En la reanudación, García interpretó “King Kong”, de otro de sus recordados discos solistas, Kill Gil, y luego “Lluvia”, de su última producción. Fue en ese momento que el telón volvió a bajarse, lo que comenzó a inquietar al público, que de igual manera no sospechaban cuál iba a ser el desenlace, considerando la edad y el estado de salud del músico.

Allí, lo que ocurría tras el telón, es que los médicos volvieron a tomarle la presión y le recomendaron nuevamente que no continuara con el show.

García, de igual manera, decidió seguir adelante. La cortina del predio de la Ex Rural se subió y tanto Charly como la gran banda de músicos que lo acompaña interpretaron “Believe”, otro tema de Random. Para este momento, Rosario Ortega, la cantante del grupo, se había sentado junto al músico en el sillón, para sostenerlo y ayudarlo a continuar el espectáculo.

Luego llegó “Yendo de la cama al Living”, uno de los temas más reconocidos de la discografía de Charly, e “In The City That Never Sleeps”, un tema de Kill Gil al que García introdujo diciendo que lo había compuesto “la semana pasada”.

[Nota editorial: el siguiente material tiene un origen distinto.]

(** With no cancellation and no serialization raising, the streaming turn
    is [processMessageStream] as embedded first. *)
Lemma async_processMessageStream_faultless w user_message thread_id s :
  Async.processMessageStream Async.faultless w user_message thread_id s =
  Async.lift (processMessageStream w user_message thread_id) s.
Proof.
  destruct (create_agent w) as [e|] eqn:Hc.
  { rewrite (async_processMessageStream_not_built _ _ _ _ _ _ Hc). unfold Async.lift.
    by rewrite (processMessageStream_not_built _ _ _ _ _ Hc). }
  pose proof (async_resolve_thread_faultless w thread_id s) as Hr'.
  unfold Async.lift in Hr'.
  destruct (resolve_thread w thread_id s) as [[[[id t]|e] s1] evs1] eqn:Hr.
  - apply resolve_thread_returned in Hr as Hevs. destruct Hevs as (-> & _ & [cur Hcur] & _).
    destruct (has_run_stream w) eqn:Hs.
    + rewrite (async_processMessageStream_streamed _ _ _ _ _ _ _ _ Hc Hr' Hs).
      unfold Async.lift.
      rewrite (processMessageStream_streamed _ _ _ _ _ _ _ Hc Hr Hs).
      simpl. rewrite async_interact_uncancelled. unfold Async.lift.
      destruct (interact _ _ _ _) as [[[t'|e] s2] evs]; simpl; [|done].
      rewrite async_update_thread_stores_faultless.
      unfold Async.lift, update_thread_stores, get_current_thread, mbind, M_bind, get;
        simpl.
      destruct (self_current_thread s2); simpl; by rewrite ?app_nil_r.
    + rewrite (async_processMessageStream_unsupported _ _ _ _ _ _ _ _ Hc Hr' Hs).
      unfold Async.lift.
      by rewrite (processMessageStream_unsupported _ _ _ _ _ _ _ Hc Hr Hs).
  - apply resolve_thread_raised in Hr as Hevs. destruct Hevs as (_ & -> & _).
    rewrite (async_processMessageStream_unresolved _ _ _ _ _ _ _ Hc Hr').
    unfold Async.lift.
    by rewrite (processMessageStream_unresolved _ _ _ _ _ _ _ Hc Hr).
Qed.

(** And the blocking turn is [processMessage] as embedded first. *)
Lemma async_processMessage_faultless w user_message thread_id s :
  Async.processMessage Async.faultless w user_message thread_id s =
  Async.lift (processMessage w user_message thread_id) s.
Proof.
  destruct (create_agent w) as [e|] eqn:Hc.
  { rewrite (async_processMessage_not_built _ _ _ _ _ _ Hc). unfold Async.lift.
    by rewrite (processMessage_not_built _ _ _ _ _ Hc). }
  pose proof (async_resolve_thread_faultless w thread_id s) as Hr'.
  unfold Async.lift in Hr'.
  destruct (resolve_thread w thread_id s) as [[[[id t]|e] s1] evs1] eqn:Hr.
  - apply resolve_thread_returned in Hr as Hevs. destruct Hevs as (-> & _).
    rewrite (async_processMessage_resolved _ _ _ _ _ _ _ _ Hc Hr').
    unfold Async.lift.
    rewrite (processMessage_resolved _ _ _ _ _ _ _ Hc Hr).
    simpl. rewrite async_interact_uncancelled. unfold Async.lift.
    destruct (interact _ _ _ _) as [[[[response_text t']|e] s2] evs]; simpl; [|done].
    rewrite async_update_thread_stores_faultless.
    unfold Async.lift, update_thread_stores, get_current_thread, mbind, M_bind, get;
      simpl.
    destruct (self_current_thread s2); simpl; by rewrite ?app_nil_r.
  - apply resolve_thread_raised in Hr as Hevs. destruct Hevs as (_ & -> & _).
    rewrite (async_processMessage_unresolved _ _ _ _ _ _ _ Hc Hr').
    unfold Async.lift.
    by rewrite (processMessage_unresolved _ _ _ _ _ _ _ Hc Hr).
Qed.

End Faultless.

(** ** The claims on these turns *)

Section AsyncClaims.
Context `{F : AgentFramework}.

(** The events of a streaming turn: those of the loop, then the final
    element if the task was not cancelled. *)
Lemma async_processMessageStream_events f w user_message thread_id s :
  let turn := Async.processMessageStream f w user_message thread_id s in
  ∃ evs,
    Forall (relayed user_message) evs ∧
    match Async.completion_of turn with
    | Async.Done _ =>
        ∃ content id,
          Async.events_of turn = evs ++ [Yielded content true id] ∧
          (id = Some (default (uuid4 w) thread_id) ∨ id = thread_id) ∧
          (create_agent w = None →
           (∀ site, Async.serialize_raises f site = None) →
           id = Some (default (uuid4 w) thread_id))
    | Async.Raising b =>
        b = Async.CancelledError ∧
        is_Some (Async.cancelled_after f) ∧
        Async.events_of turn = evs
    end.
Proof.
  intros turn. subst turn.
  destruct (create_agent w) as [e|] eqn:Hc.
  { rewrite (async_processMessageStream_not_built _ _ _ _ _ _ Hc).
    exists []. split; [constructor|]. simpl. eexists _, _. by split_and!; eauto. }
  pose proof (async_resolve_thread_cases f w thread_id s) as Hcases.
  destruct (Async.resolve_thread f w thread_id s) as [[[[id t]|b] s1] evs1] eqn:Hr.
  - destruct Hcases as (-> & Hid & _).
    pose proof (async_resolved_running _ _ _ _ _ _ _ _ user_message Hr) as Hrun.
    destruct (has_run_stream w) eqn:Hs.
    + rewrite (async_processMessageStream_streamed _ _ _ _ _ _ _ _ Hc Hr Hs).
      destruct (async_interact_respects _ _ w relay_chunk
                  (agent_run_stream w user_message t) (Async.cancelled_after f)
                  (λ tool g, tools_running w _ user_message tool g)
                  (relay_chunk_running _ user_message) _ Hrun)
        as [(_ & _ & [current_thread Hcur]) Hevs].
      pose proof (async_interact_cancelled w relay_chunk
                    (agent_run_stream w user_message t) (Async.cancelled_after f)
                    (with_user_message user_message s1)) as Hcancel.
      unfold Async.completion_of, Async.state_of, Async.events_of in *.
      destruct (Async.interact _ _ _ _ _) as [[[t'|[e|]] s2] evs]; simpl in *.
      * rewrite (async_update_thread_stores _ _ _ _ _ Hcur).
        exists evs. split; [done|].
        destruct (Async.serialize_raises f Async.updated_thread_state) eqn:H1;
          [|destruct (Async.serialize_raises f Async.updated_supervisor_thread_state)
              eqn:H2]; simpl; rewrite ?app_nil_r.
        -- eexists _, _. split_and!; [done | by right |].
           intros _ Hnone. by rewrite Hnone in H1.
        -- eexists _, _. split_and!; [done | by right |].
           intros _ Hnone. by rewrite Hnone in H2.
        -- eexists _, _. split_and!; [done | left; by rewrite Hid | by rewrite Hid].
      * exists evs. split; [done|].
        eexists _, _. split_and!; [done | left; by rewrite Hid | by rewrite Hid].
      * exists evs. split_and!; [done | done | by apply Hcancel | done].
    + rewrite (async_processMessageStream_unsupported _ _ _ _ _ _ _ _ Hc Hr Hs).
      exists []. split; [constructor|]. simpl.
      eexists _, _. split_and!; [done | left; by rewrite Hid | by rewrite Hid].
  - destruct Hcases as (-> & e & ->).
    rewrite (async_processMessageStream_unresolved _ _ _ _ _ _ _ Hc Hr).
    exists []. split; [constructor|]. simpl.
    eexists _, _. split_and!; [done | by right |].
    intros _ Hnone. destruct thread_id as [id|]; [done|].
    rewrite async_resolve_thread_new, !Hnone in Hr. done.
Qed.

(** C4, as the code has it.  A streaming turn that is not cancelled
    yields elements that are not final and carry no thread id, then
    exactly one final element, the last.  The final element carries the
    resolved id (the caller's, or the new one), or else what the caller
    gave, which for a caller without id is no id; it carries the resolved
    id whenever the agent is built and no serialization raises.  A turn
    ends by raising only when its task was cancelled, and then it yields
    no final element. *)
Theorem streaming_terminal_contract (f : Async.Faults) (w : World)
    (user_message : string) (thread_id : option string) (s : SupervisorAgent) :
  let turn := Async.processMessageStream f w user_message thread_id s in
  let elements := yielded (Async.events_of turn) in
  match Async.completion_of turn with
  | Async.Done _ =>
      (∃ chunks final,
         elements = chunks ++ [final] ∧
         is_final final = true ∧
         Forall (λ el, is_final el = false ∧ element_thread_id el = None) chunks ∧
         (element_thread_id final = Some (default (uuid4 w) thread_id) ∨
          element_thread_id final = thread_id) ∧
         (create_agent w = None →
          (∀ site, Async.serialize_raises f site = None) →
          element_thread_id final = Some (default (uuid4 w) thread_id))) ∧
      length (filter (λ el, is_final el = true) elements) = 1 ∧
      is_final <$> last elements = Some true
  | Async.Raising b =>
      b = Async.CancelledError ∧
      is_Some (Async.cancelled_after f) ∧
      Forall (λ el, is_final el = false ∧ element_thread_id el = None) elements
  end.
Proof.
  intros turn elements. subst elements.
  destruct (async_processMessageStream_events f w user_message thread_id s)
    as (evs & Hevs & Hturn). fold turn in Hturn.
  assert (Forall (λ el, is_final el = false ∧ element_thread_id el = None)
            (yielded evs)) as Hchunks.
  { apply yielded_intermediate.
    eapply Forall_impl; [exact Hevs | by intros ev [_ ?]]. }
  destruct (Async.completion_of turn) as [[]|b].
  - destruct Hturn as (content & id & -> & Hid & Hpos).
    rewrite yielded_app; simpl. split_and!.
    + by exists (yielded evs), (content, true, id).
    + rewrite filter_app, length_app; simpl.
      replace (filter _ (yielded evs)) with (@nil Element); [done|].
      symmetry. clear -Hchunks.
      induction Hchunks as [|el els [Hel _] _ IH]; [done|].
      rewrite filter_cons_False; [done | by rewrite Hel].
    + by rewrite last_snoc.
  - destruct Hturn as (-> & Hcancelled & ->). done.
Qed.

(** C5, as the code has it.  A streaming turn on a stored session whose
    stream stops by raising, after any number of chunks: both stores are
    as before the turn; when what is raised is an [Exception], the turn
    yields one element more, final, with the failure text and the session
    id; when it is [CancelledError], the turn yields nothing more and
    raises it. *)
Theorem midstream_failure_not_persisted (f : Async.Faults) (w : World)
    (user_message id : string) (s : SupervisorAgent) (st sst : ThreadState)
    (b : Async.BaseException) (s2 : SupervisorAgent) (evs : list Event) :
  create_agent w = None →
  has_run_stream w = true →
  thread_store s !! id = Some st →
  supervisor_thread_store s !! id = Some sst →
  Async.interact w relay_chunk
    (agent_run_stream w user_message (update_from_thread_state get_new_thread sst))
    (Async.cancelled_after f)
    (with_user_message user_message
       (with_current_thread (update_from_thread_state get_new_thread st) s))
  = (Async.Raising b, s2, evs) →
  let turn := Async.processMessageStream f w user_message (Some id) s in
  match b with
  | Async.PyException e =>
      Async.completion_of turn = Async.Done () ∧
      yielded (Async.events_of turn) =
        yielded evs ++ [(streaming_failed_message e, true, Some id)]
  | Async.CancelledError =>
      Async.completion_of turn = Async.Raising Async.CancelledError ∧
      yielded (Async.events_of turn) = yielded evs
  end ∧
  Forall (λ el, is_final el = false ∧ element_thread_id el = None) (yielded evs) ∧
  thread_store (Async.state_of turn) = thread_store s ∧
  supervisor_thread_store (Async.state_of turn) = supervisor_thread_store s.
Proof.
  intros Hc Hs Hst Hsst Hrun turn. subst turn.
  assert (Async.resolve_thread f w (Some id) s =
          (Async.Done (id, update_from_thread_state get_new_thread sst),
           with_current_thread (update_from_thread_state get_new_thread st) s, []))
    as Hr.
  { unfold Async.resolve_thread, Async.lift.
    by rewrite (resolve_thread_resumed w id s st sst Hst Hsst). }
  pose proof (async_resolved_running _ _ _ _ _ _ _ _ user_message Hr) as Hrunning.
  rewrite (async_processMessageStream_streamed _ _ _ _ _ _ _ _ Hc Hr Hs).
  destruct (async_interact_respects _ _ w relay_chunk
              (agent_run_stream w user_message
                 (update_from_thread_state get_new_thread sst))
              (Async.cancelled_after f)
              (λ tool g, tools_running w _ user_message tool g)
              (relay_chunk_running _ user_message) _ Hrunning)
    as [([Hts Hsts] & _) Hevs].
  rewrite Hrun in *.
  unfold Async.completion_of, Async.state_of, Async.events_of in *; simpl in *.
  assert (Forall (λ el, is_final el = false ∧ element_thread_id el = None)
            (yielded evs)) as Hchunks.
  { apply yielded_intermediate.
    eapply Forall_impl; [exact Hevs | by intros ev [_ ?]]. }
  destruct b as [e|]; simpl; rewrite ?yielded_app; by split_and!.
Qed.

A partir de este momento, las bajadas de telón comenzaron a sucederse cada vez con mayor rapidez. En la reanudación, García y su banda improvisaron una parte de “With A Little Help From My Friends” (¿un aviso de lo que estaba ocurriendo?), para luego en la reanudación interpretar otro de los clásicos de su discografía como “Asesiname” (de Rock and Roll Yo) al que le siguió “Cuchillos”, de su álbum Say No More.

Una vez más el telón se bajó y ya la gente sabía que algo extraño ocurría. El icónico músico, quien estuvo todo el show sentado en un sillón ejecutando sus teclados y sintetizadores, no quiso parar e insistió una vez más saliendo con un tema que en sus palabras compuso “cuando no se podía más”: “No llores por mí, Argentina”, un temazo de la época de Serú Girán que se encargó de levantar al público. No obstante, que el telón volviese a bajarse fue la última confirmación de los temores de la gente.

La espera fue mucho más larga y luego de 25 minutos de espera Charly interpretó Shisyastawuman, y el telón incluso se bajó antes de que finalizara el mismo.

Esa pieza, con la que cerró su último show en el Gran Rex de Buenos Aires, sería la última de la noche, luego de una hora y diez de recital. Poco a poco el boca en boca entre el público iba dando cuenta de que el telón esta vez no se subiría de nuevo, pese a que no se dio ninguna confirmación oficial sino hasta una hora más tarde.

En Twitter, mucho antes que al público en La Rural, José Palazzo confirmaba que el show se había dado por finalizado a las 23.09, “faltando 4 temas” de la lista que había elaborado, pese a que en realidad sus otros shows (Buenos Aires y Córdoba) consistieron en entre 23 y 25 canciones. La explicación se debe a que ante las primeras recomendaciones de los médicos, se decidió que la lista de temas fuera la realizada en el Teatro Ópera, de 19 canciones.

“Le subió la presión. Los médicos se la tomaron en el primer break. Ahí le sugirieron no seguir cantando. Toco dos temas más y se la volvieron a tomar. A la hora y 10 de show y faltando 4 temas de la lista que había armado para este concierto, junto a los médicos se decidió preservar su salud. Fueron 14 canciones”, dijeron desde la organización.

Desde la productora del show en Rosario, Límite Producciones, confirmaron a Conclusión que afortunadamente el músico ya se encuentra en buen estado de salud, descansando en su hotel.

Lista de temas: El aguante, Instituciones, No soy un extraño, Cerca de La revolución, La máquina de ser feliz, King kong, Lluvia, Believe,Yendo de la cama al living, In the city that never sleeps, Asesiname, Cuchillos, No llores por mi Argentina, Shisyastawuman.